* **Goal of the exercise**: From the listing that follows, report the number of lines with the word "LittleEndian" in them, and no other output.

═══ Extracted data ═══

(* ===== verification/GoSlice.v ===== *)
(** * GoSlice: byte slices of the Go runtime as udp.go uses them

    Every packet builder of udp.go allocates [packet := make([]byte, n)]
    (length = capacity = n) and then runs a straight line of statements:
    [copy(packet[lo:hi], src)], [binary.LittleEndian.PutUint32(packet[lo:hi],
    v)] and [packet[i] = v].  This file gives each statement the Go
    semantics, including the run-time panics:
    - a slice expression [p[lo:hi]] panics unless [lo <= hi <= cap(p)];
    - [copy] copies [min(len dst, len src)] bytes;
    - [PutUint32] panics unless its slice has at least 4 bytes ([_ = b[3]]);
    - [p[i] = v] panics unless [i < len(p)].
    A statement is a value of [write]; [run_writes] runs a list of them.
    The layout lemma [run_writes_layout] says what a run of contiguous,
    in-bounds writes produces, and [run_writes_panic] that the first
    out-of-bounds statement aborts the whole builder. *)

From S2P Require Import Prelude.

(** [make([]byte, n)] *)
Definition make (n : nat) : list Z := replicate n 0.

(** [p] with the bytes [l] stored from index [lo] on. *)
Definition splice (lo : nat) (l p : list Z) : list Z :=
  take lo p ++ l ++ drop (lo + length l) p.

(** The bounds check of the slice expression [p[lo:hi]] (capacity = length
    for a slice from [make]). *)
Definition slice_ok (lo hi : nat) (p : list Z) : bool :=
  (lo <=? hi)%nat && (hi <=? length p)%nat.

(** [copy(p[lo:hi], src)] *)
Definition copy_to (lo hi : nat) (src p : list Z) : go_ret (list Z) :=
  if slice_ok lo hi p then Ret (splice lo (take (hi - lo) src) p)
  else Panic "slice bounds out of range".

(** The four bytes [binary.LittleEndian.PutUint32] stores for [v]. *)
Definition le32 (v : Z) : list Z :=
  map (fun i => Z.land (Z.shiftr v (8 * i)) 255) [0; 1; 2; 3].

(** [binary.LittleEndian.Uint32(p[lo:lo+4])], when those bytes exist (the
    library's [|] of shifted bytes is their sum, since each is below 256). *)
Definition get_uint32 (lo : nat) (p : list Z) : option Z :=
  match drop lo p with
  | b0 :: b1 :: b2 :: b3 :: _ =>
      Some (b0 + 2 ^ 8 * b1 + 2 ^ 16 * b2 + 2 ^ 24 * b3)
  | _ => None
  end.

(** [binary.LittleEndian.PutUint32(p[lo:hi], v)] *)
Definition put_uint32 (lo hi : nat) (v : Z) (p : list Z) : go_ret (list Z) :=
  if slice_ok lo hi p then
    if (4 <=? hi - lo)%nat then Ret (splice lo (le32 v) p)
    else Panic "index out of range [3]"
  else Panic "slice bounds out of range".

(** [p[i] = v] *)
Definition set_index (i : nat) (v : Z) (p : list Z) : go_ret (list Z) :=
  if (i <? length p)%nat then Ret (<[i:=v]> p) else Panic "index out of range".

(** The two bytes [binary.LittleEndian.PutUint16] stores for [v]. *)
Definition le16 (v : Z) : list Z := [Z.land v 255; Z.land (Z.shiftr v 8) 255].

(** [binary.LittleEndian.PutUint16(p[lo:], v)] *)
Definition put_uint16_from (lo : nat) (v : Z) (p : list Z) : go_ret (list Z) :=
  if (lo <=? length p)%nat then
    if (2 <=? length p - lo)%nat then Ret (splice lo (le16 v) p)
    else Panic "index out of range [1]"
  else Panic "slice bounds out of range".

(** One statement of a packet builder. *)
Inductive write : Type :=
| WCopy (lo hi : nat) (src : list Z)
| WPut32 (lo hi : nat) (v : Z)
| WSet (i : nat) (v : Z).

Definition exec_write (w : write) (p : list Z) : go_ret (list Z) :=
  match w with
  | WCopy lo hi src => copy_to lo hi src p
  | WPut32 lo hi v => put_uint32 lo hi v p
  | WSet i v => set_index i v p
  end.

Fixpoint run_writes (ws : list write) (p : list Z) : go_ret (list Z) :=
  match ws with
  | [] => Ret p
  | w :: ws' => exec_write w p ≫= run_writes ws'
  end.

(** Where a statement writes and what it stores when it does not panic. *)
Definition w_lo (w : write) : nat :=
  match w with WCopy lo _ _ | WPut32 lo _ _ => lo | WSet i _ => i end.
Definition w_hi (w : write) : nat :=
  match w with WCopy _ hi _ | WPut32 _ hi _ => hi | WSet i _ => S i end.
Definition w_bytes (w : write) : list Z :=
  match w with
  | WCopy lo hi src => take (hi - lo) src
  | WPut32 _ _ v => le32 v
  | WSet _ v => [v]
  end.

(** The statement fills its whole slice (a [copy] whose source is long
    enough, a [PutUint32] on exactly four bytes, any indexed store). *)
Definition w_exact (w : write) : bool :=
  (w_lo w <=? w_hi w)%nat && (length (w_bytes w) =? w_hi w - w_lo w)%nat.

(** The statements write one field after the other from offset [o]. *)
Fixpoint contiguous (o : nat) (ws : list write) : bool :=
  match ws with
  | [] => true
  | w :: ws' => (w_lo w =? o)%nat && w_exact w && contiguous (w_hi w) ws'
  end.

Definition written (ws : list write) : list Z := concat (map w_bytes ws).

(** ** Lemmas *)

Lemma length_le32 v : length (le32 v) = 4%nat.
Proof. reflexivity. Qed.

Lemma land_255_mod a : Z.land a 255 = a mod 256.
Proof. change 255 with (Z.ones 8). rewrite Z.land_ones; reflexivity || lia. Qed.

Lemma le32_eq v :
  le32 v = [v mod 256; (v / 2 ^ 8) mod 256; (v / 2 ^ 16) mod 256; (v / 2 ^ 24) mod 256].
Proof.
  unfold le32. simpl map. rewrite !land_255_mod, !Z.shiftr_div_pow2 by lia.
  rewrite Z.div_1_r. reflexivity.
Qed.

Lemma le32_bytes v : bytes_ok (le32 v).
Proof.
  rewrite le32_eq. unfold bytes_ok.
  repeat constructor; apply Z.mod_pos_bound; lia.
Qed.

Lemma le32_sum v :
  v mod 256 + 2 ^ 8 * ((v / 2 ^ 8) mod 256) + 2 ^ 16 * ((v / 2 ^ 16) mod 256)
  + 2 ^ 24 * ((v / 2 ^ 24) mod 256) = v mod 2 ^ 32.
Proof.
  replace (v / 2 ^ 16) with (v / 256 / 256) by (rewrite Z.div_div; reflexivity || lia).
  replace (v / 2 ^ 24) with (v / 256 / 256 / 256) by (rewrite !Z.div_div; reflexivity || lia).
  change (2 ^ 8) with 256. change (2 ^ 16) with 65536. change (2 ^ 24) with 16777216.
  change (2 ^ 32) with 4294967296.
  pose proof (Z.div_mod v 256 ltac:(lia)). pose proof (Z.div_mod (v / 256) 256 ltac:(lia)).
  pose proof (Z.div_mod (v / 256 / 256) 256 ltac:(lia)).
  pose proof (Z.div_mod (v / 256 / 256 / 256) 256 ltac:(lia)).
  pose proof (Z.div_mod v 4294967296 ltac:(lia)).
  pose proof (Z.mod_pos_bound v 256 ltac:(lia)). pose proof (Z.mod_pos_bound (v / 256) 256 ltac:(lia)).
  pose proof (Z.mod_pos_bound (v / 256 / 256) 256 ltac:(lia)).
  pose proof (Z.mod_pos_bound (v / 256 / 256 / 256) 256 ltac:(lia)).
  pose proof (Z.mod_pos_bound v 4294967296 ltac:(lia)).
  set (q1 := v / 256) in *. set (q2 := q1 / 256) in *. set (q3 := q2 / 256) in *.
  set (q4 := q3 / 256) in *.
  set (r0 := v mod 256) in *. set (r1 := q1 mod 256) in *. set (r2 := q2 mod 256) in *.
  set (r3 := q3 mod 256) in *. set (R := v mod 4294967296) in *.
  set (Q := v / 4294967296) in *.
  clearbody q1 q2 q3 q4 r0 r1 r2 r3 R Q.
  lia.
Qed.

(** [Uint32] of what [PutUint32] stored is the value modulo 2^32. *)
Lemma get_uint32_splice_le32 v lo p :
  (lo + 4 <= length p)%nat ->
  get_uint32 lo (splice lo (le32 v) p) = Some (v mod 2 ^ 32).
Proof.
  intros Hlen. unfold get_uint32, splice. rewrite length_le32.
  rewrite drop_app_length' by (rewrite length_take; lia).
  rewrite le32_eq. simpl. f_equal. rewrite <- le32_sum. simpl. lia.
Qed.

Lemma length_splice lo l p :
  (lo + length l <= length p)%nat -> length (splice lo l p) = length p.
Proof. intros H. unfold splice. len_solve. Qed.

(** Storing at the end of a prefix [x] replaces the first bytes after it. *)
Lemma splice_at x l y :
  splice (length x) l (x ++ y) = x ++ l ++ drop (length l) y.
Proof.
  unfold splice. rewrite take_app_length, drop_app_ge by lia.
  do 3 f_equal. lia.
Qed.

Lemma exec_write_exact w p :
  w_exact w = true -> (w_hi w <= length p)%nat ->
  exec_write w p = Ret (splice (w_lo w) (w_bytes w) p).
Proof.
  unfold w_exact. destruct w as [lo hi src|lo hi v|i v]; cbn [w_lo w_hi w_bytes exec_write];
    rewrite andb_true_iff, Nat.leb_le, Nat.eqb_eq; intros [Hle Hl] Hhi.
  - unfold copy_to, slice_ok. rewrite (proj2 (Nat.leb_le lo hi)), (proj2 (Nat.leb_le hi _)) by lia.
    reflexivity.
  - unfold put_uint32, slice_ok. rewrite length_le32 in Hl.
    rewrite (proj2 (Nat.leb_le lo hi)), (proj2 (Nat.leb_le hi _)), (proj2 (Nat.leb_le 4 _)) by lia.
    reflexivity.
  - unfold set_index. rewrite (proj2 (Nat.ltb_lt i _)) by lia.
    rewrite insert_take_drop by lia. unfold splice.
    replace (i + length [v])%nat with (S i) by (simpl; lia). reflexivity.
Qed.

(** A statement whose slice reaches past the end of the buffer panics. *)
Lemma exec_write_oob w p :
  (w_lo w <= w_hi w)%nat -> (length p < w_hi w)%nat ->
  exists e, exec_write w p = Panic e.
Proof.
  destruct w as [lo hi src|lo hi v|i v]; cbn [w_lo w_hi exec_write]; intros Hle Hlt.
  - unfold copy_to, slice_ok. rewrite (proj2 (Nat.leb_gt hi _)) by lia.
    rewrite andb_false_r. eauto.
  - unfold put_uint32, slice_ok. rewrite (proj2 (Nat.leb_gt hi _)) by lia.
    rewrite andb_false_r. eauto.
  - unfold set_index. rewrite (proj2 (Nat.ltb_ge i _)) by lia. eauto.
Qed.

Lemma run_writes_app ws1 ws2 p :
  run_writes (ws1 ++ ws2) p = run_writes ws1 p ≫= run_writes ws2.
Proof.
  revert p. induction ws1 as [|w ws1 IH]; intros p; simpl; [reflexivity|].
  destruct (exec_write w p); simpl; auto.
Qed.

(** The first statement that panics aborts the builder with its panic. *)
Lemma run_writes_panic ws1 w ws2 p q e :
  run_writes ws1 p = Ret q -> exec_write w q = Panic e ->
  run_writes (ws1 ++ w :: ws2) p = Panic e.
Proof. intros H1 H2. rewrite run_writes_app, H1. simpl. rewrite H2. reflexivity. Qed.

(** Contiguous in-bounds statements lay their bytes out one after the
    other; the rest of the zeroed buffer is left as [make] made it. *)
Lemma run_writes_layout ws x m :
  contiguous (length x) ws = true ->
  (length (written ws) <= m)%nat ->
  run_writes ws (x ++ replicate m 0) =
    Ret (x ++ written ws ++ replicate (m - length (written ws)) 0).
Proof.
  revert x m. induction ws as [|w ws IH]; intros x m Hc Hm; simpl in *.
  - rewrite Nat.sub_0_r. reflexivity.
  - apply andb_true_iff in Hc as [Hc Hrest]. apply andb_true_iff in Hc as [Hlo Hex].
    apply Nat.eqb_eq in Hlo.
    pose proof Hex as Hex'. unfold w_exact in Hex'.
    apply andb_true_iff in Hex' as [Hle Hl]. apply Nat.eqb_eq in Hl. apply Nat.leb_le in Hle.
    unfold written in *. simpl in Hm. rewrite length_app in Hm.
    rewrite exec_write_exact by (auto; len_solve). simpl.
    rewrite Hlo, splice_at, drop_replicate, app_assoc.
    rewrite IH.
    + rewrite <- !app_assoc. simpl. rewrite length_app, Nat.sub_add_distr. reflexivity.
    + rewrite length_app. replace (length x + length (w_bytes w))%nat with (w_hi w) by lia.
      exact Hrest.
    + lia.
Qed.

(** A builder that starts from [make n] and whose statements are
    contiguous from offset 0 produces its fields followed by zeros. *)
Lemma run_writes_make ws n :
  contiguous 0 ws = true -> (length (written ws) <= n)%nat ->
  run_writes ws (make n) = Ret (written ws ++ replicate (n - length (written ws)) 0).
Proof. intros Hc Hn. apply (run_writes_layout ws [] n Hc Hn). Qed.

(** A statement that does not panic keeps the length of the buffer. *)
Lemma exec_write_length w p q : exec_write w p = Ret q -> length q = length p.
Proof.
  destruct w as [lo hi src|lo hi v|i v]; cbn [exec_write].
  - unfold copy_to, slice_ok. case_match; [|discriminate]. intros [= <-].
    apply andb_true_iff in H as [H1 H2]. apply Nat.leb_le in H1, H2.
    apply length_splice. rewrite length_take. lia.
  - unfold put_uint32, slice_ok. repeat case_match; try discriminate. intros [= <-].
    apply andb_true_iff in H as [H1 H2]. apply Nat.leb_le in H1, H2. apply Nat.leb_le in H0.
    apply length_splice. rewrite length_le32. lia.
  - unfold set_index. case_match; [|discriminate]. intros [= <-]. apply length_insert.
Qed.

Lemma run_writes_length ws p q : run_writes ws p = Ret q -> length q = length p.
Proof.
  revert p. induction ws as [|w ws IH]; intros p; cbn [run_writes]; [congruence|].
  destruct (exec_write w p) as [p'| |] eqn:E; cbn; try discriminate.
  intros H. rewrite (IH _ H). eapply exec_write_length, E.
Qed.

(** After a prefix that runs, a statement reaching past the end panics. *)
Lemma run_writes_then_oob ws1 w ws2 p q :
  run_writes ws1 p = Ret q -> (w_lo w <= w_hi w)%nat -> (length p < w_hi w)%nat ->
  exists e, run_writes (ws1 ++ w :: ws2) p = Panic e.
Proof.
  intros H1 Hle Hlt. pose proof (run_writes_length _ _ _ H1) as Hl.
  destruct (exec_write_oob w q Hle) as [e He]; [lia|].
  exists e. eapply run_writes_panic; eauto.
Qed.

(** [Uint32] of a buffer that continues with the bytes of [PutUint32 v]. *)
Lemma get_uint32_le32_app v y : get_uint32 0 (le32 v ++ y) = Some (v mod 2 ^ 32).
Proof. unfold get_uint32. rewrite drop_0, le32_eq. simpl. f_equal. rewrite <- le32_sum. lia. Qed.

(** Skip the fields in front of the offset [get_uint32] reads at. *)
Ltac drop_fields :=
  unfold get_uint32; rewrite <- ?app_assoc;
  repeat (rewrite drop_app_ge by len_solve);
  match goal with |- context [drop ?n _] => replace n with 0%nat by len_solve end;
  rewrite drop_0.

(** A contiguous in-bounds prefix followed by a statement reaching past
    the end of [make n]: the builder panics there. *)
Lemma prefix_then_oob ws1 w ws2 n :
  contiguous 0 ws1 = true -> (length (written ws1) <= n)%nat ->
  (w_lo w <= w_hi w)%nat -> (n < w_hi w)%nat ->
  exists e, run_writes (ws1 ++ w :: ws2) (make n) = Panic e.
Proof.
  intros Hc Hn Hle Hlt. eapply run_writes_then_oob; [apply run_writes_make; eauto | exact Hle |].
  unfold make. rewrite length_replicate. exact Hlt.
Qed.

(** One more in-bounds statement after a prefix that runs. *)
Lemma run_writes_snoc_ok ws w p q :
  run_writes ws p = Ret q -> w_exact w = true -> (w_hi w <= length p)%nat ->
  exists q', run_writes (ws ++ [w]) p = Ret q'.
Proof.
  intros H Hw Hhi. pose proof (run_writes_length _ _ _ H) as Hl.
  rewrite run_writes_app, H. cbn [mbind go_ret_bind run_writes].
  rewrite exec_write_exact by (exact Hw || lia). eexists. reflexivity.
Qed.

═══

* **Task output**: 6